[Start of section]
(** *** Well-formed drawings *)

(** Every path that is begun is filled or stroked before the next one
    begins and before the drawing ends, and path segments occur only in a
    path; [inside] tells whether a path is being built. *)
Fixpoint paths_painted (inside : bool) (cmds : list DrawCmd) : bool :=
  match cmds with
  | [] => negb inside
  | BeginPath :: rest => negb inside && paths_painted true rest
  | Fill :: rest | Stroke :: rest => inside && paths_painted false rest
  | Arc _ _ _ :: rest | MoveTo _ _ :: rest | LineTo _ _ :: rest =>
      inside && paths_painted inside rest
  | _ :: rest => paths_painted inside rest
  end.

Definition is_bracket (c : DrawCmd) : bool :=
  match c with Save | Restore => true | _ => false end.

(** *** Sample data for the examples *)

Definition call (fname id : string) : FunctionCall :=
  {| fc_name := fname; fc_id := id;
     fc_args := {| arg_status := ""; arg_feedback := ""; arg_focusArea := "" |} |}.

(** A tool call of three function calls, the second for a tool that was
    never declared. *)
Definition mixed_calls : list FunctionCall :=
  [updateFormFeedback "a" "warning" "Lower Hips" "hips";
   call "stretch" "b"; call "nextExercise" "c"].

Definition mixed_message : LiveServerMessage :=
  {| audioData := None; toolCall := Some mixed_calls |}.

(** A browser in which the user refuses the microphone, and one in which
    the user refuses the camera. *)
Definition microphone_refused : Env :=
  {| hasApiKey := true; cameraGranted := true; micGranted := false;
     poseAvailable := true |}.

Definition camera_refused : Env :=
  {| hasApiKey := true; cameraGranted := false; micGranted := true;
     poseAvailable := true |}.

End LiveSessionTools.

(* ------------------------------------------------------------------ *)
(** ** The application shell: [App] and [Navigation]                    *)
(* ------------------------------------------------------------------ *)

Module App.

Import LiveSession.

(** [AppView] (types.ts). *)
Inductive AppView := DASHBOARD | WORKOUT_PLANNER | LIVE_SESSION | ANALYSIS.

Inductive Theme := dark | light.

(** The three [useState] cells of [App] (App.tsx, lines 9-11). *)
Record AppState := {
  currentView : AppView;
  activePlan : option WorkoutPlan;
  theme : Theme
}.

Definition initialApp : AppState :=
  {| currentView := DASHBOARD; activePlan := None; theme := dark |}.

Definition toggleTheme (st : AppState) : AppState :=
  {| currentView := currentView st; activePlan := activePlan st;
     theme := match theme st with dark => light | light => dark end |}.

Definition startWorkout (plan : WorkoutPlan) (st : AppState) : AppState :=
  {| currentView := LIVE_SESSION; activePlan := Some plan; theme := theme st |}.

(** [endWorkout], the [onExit] that [LiveSession] is given. *)
Definition endWorkout (st : AppState) : AppState :=
  {| currentView := DASHBOARD; activePlan := None; theme := theme st |}.

Definition setCurrentView (view : AppView) (st : AppState) : AppState :=
  {| currentView := view; activePlan := activePlan st; theme := theme st |}.

(** What [renderView] returns (lines 27-42). *)
Inductive Rendered :=
| Dashboard (isDark : bool)
| WorkoutPlanner
| LiveSessionView (plan : WorkoutPlan).

Definition isDark (st : AppState) : bool :=
  match theme st with dark => true | light => false end.

Definition renderView (st : AppState) : Rendered :=
  match currentView st with
  | DASHBOARD => Dashboard (isDark st)
  | WORKOUT_PLANNER => WorkoutPlanner
  | LIVE_SESSION =>
      match activePlan st with
      | Some plan => LiveSessionView plan
      | None => WorkoutPlanner
      end
  | ANALYSIS => Dashboard (isDark st)
  end.

(** [currentView !== AppView.LIVE_SESSION && <Navigation ... />] (line 56). *)
Definition navigationShown (st : AppState) : bool :=
  match currentView st with LIVE_SESSION => false | _ => true end.

(** The buttons of [Navigation]. *)
Definition navItems : list AppView := [DASHBOARD; WORKOUT_PLANNER; LIVE_SESSION].

(** What reaches [App] from what it renders: the theme button of the
    dashboard, a button of the navigation, the start button of the planner
    with the plan it generated, [onExit] called by the live session. *)
Inductive Action :=
| ClickTheme
| ClickNav (item : nat)
| ClickStart (plan : WorkoutPlan)
| SessionExit.

(** An action has an effect only when the component it comes from is
    rendered. *)
Definition act (st : AppState) (a : Action) : AppState :=
  match a with
  | ClickTheme =>
      match renderView st with Dashboard _ => toggleTheme st | _ => st end
  | ClickNav item =>
      if navigationShown st then
        match nth_error navItems item with
        | Some view => setCurrentView view st
        | None => st
        end
      else st
  | ClickStart plan =>
      match renderView st with
      | WorkoutPlanner => startWorkout plan st
      | _ => st
      end
  | SessionExit =>
      match renderView st with
      | LiveSessionView _ => endWorkout st
      | _ => st
      end
  end.

Definition runApp (actions : list Action) : AppState :=
  fold_left act actions initialApp.

End App.

(* ------------------------------------------------------------------ *)
(** ** Properties                                                       *)
(* ------------------------------------------------------------------ *)

(** *** The codec *)

Module CodecFacts.
Import Codec.

(** **** Quantisation of one sample *)

Lemma truncate_scaled_bounds (x : Q) :
  (-1 <= x)%Q -> (x < 1)%Q ->
  let t := truncate (x * 32768)%Q in
  -32768 <= t <= 32767
  /\ Z.abs (t * Z.pos (Qden x) - Qnum x * 32768) < Z.pos (Qden x).
Proof.
  intros Hlo Hhi t. subst t. unfold truncate. destruct x as [a b].
  unfold Qle, Qlt in *. cbn in *. rewrite Pos.mul_1_r.
  pose proof (Z.quot_rem' (a * 32768) (Z.pos b)) as Hqr.
  set (q := Z.quot (a * 32768) (Z.pos b)) in *.
  set (r := Z.rem (a * 32768) (Z.pos b)) in *.
  assert (Hr : (0 <= a -> 0 <= r < Z.pos b) /\ (a <= 0 -> - Z.pos b < r <= 0)).
  { split; intros Ha.
    - apply Z.rem_bound_pos; lia.
    - apply Z.rem_bound_pos_neg; lia. }
  destruct Hr as [Hpos Hneg].
  destruct (Z_le_gt_dec 0 a) as [Ha|Ha].
  - specialize (Hpos Ha). split; nia.
  - assert (Ha' : a <= 0) by lia. specialize (Hneg Ha'). split; nia.
Qed.

Lemma ToInt16_scaled (x : Q) :
  (-1 <= x)%Q -> (x < 1)%Q ->
  let v := ToInt16 (x * 32768)%Q in
  -32768 <= v <= 32767
  /\ (Qabs (inject_Z v / 32768 - x) < 1 # 32768)%Q.
Proof.
  intros Hlo Hhi v.
  destruct (truncate_scaled_bounds x Hlo Hhi) as [Hrange Herr].
  assert (Hv : v = truncate (x * 32768)%Q).
  { subst v. unfold ToInt16.
    set (t := truncate (x * 32768)%Q) in *.
    destruct (Z_le_gt_dec 0 t).
    - rewrite Z.mod_small by lia.
      destruct (Z.leb_spec 32768 t); lia.
    - replace (t mod 65536) with (t + 65536)
        by (apply (Z.mod_unique _ _ (-1)); lia).
      destruct (Z.leb_spec 32768 (t + 65536)); lia. }
  split; [rewrite Hv; exact Hrange|].
  rewrite Hv. set (t := truncate (x * 32768)%Q) in *.
  destruct x as [a b]. cbn [Qnum Qden] in Herr.
  apply Qabs_Qlt_condition. unfold Qlt, Qdiv, Qminus, Qplus, Qmult, Qopp, Qinv.
  cbn. split; lia.
Qed.

(** **** Bytes and characters *)

Lemma int16_bytes_is_byte v : Forall is_byte (int16_bytes v).
Proof.
  unfold int16_bytes, is_byte.
  pose proof (Z.mod_pos_bound v 65536 eq_refl).
  repeat constructor; try apply Z.mod_pos_bound; try lia.
  - apply Z.div_pos; lia.
  - apply Z.div_lt_upper_bound; lia.
Qed.

Lemma Int16Array_of_int16_bytes vs :
  Forall (fun v => -32768 <= v <= 32767) vs ->
  Int16Array_of_bytes (flat_map int16_bytes vs) = Some vs.
Proof.
  induction 1 as [|v vs Hv _ IH]; [reflexivity|].
  cbn [flat_map]. unfold int16_bytes at 1. cbn [app Int16Array_of_bytes].
  rewrite IH. do 2 f_equal.
  set (u := v mod 65536).
  assert (Hu : u mod 256 + 256 * (u / 256) = u)
    by (pose proof (Z.div_mod u 256); lia).
  rewrite Hu. subst u.
  destruct (Z_le_gt_dec 0 v).
  - rewrite Z.mod_small by lia. destruct (Z.leb_spec 32768 v); lia.
  - replace (v mod 65536) with (v + 65536)
      by (apply (Z.mod_unique _ _ (-1)); lia).
    destruct (Z.leb_spec 32768 (v + 65536)); lia.
Qed.

Lemma charCodeAt_fromCharCode b : is_byte b -> charCodeAt (fromCharCode b) = b.
Proof.
  intros Hb. unfold charCodeAt, fromCharCode, is_byte in *.
  rewrite N_ascii_embedding; lia.
Qed.

Lemma fromCharCode_charCodeAt c : fromCharCode (charCodeAt c) = c.
Proof.
  unfold charCodeAt, fromCharCode. rewrite N2Z.id. apply ascii_N_embedding.
Qed.

Lemma charCodeAt_is_byte c : is_byte (charCodeAt c).
Proof.
  unfold charCodeAt, is_byte. pose proof (N_ascii_bounded c). lia.
Qed.

Lemma map_charCodeAt_fromCharCode bs :
  Forall is_byte bs -> map charCodeAt (map fromCharCode bs) = bs.
Proof.
  induction 1 as [|b bs Hb _ IH]; cbn; [reflexivity|].
  rewrite IH, charCodeAt_fromCharCode by exact Hb. reflexivity.
Qed.

(** **** Base64 *)

Lemma sextet_table :
  forallb (fun k => sextet_ok (Z.of_nat k)) (seq 0 64) = true.
Proof. vm_compute. reflexivity. Qed.

Lemma b64_char_facts n :
  0 <= n < 64 ->
  is_ascii_whitespace (b64_char n) = false
  /\ Ascii.eqb (b64_char n) pad = false
  /\ b64_index (b64_char n) = Some n.
Proof.
  intros Hn. pose proof sextet_table as H.
  rewrite forallb_forall in H. specialize (H (Z.to_nat n)).
  rewrite Z2Nat.id in H by lia.
  assert (Hin : In (Z.to_nat n) (seq 0 64)) by (apply in_seq; lia).
  specialize (H Hin). unfold sextet_ok in H.
  apply andb_prop in H. destruct H as [H H3].
  apply andb_prop in H. destruct H as [H1 H2].
  apply negb_true_iff in H1, H2.
  destruct (b64_index (b64_char n)) as [i|]; [|discriminate].
  apply Z.eqb_eq in H3. subst i. auto.
Qed.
[End of section]
Task to carry out ::
Scan the entries above for the line containing "(** *** The codec *)", and copy it and all lines after it exactly, down to and including the line containing "rewrite Hv. set".

Output for this task ::
(** *** The codec *)

Module CodecFacts.
Import Codec.

(** **** Quantisation of one sample *)

Lemma truncate_scaled_bounds (x : Q) :
  (-1 <= x)%Q -> (x < 1)%Q ->
  let t := truncate (x * 32768)%Q in
  -32768 <= t <= 32767
  /\ Z.abs (t * Z.pos (Qden x) - Qnum x * 32768) < Z.pos (Qden x).
Proof.
  intros Hlo Hhi t. subst t. unfold truncate. destruct x as [a b].
  unfold Qle, Qlt in *. cbn in *. rewrite Pos.mul_1_r.
  pose proof (Z.quot_rem' (a * 32768) (Z.pos b)) as Hqr.
  set (q := Z.quot (a * 32768) (Z.pos b)) in *.
  set (r := Z.rem (a * 32768) (Z.pos b)) in *.
  assert (Hr : (0 <= a -> 0 <= r < Z.pos b) /\ (a <= 0 -> - Z.pos b < r <= 0)).
  { split; intros Ha.
    - apply Z.rem_bound_pos; lia.
    - apply Z.rem_bound_pos_neg; lia. }
  destruct Hr as [Hpos Hneg].
  destruct (Z_le_gt_dec 0 a) as [Ha|Ha].
  - specialize (Hpos Ha). split; nia.
  - assert (Ha' : a <= 0) by lia. specialize (Hneg Ha'). split; nia.
Qed.

Lemma ToInt16_scaled (x : Q) :
  (-1 <= x)%Q -> (x < 1)%Q ->
  let v := ToInt16 (x * 32768)%Q in
  -32768 <= v <= 32767
  /\ (Qabs (inject_Z v / 32768 - x) < 1 # 32768)%Q.
Proof.
  intros Hlo Hhi v.
  destruct (truncate_scaled_bounds x Hlo Hhi) as [Hrange Herr].
  assert (Hv : v = truncate (x * 32768)%Q).
  { subst v. unfold ToInt16.
    set (t := truncate (x * 32768)%Q) in *.
    destruct (Z_le_gt_dec 0 t).
    - rewrite Z.mod_small by lia.
      destruct (Z.leb_spec 32768 t); lia.
    - replace (t mod 65536) with (t + 65536)
        by (apply (Z.mod_unique _ _ (-1)); lia).
      destruct (Z.leb_spec 32768 (t + 65536)); lia. }
  split; [rewrite Hv; exact Hrange|].
  rewrite Hv. set (t := truncate (x * 32768)%Q) in *.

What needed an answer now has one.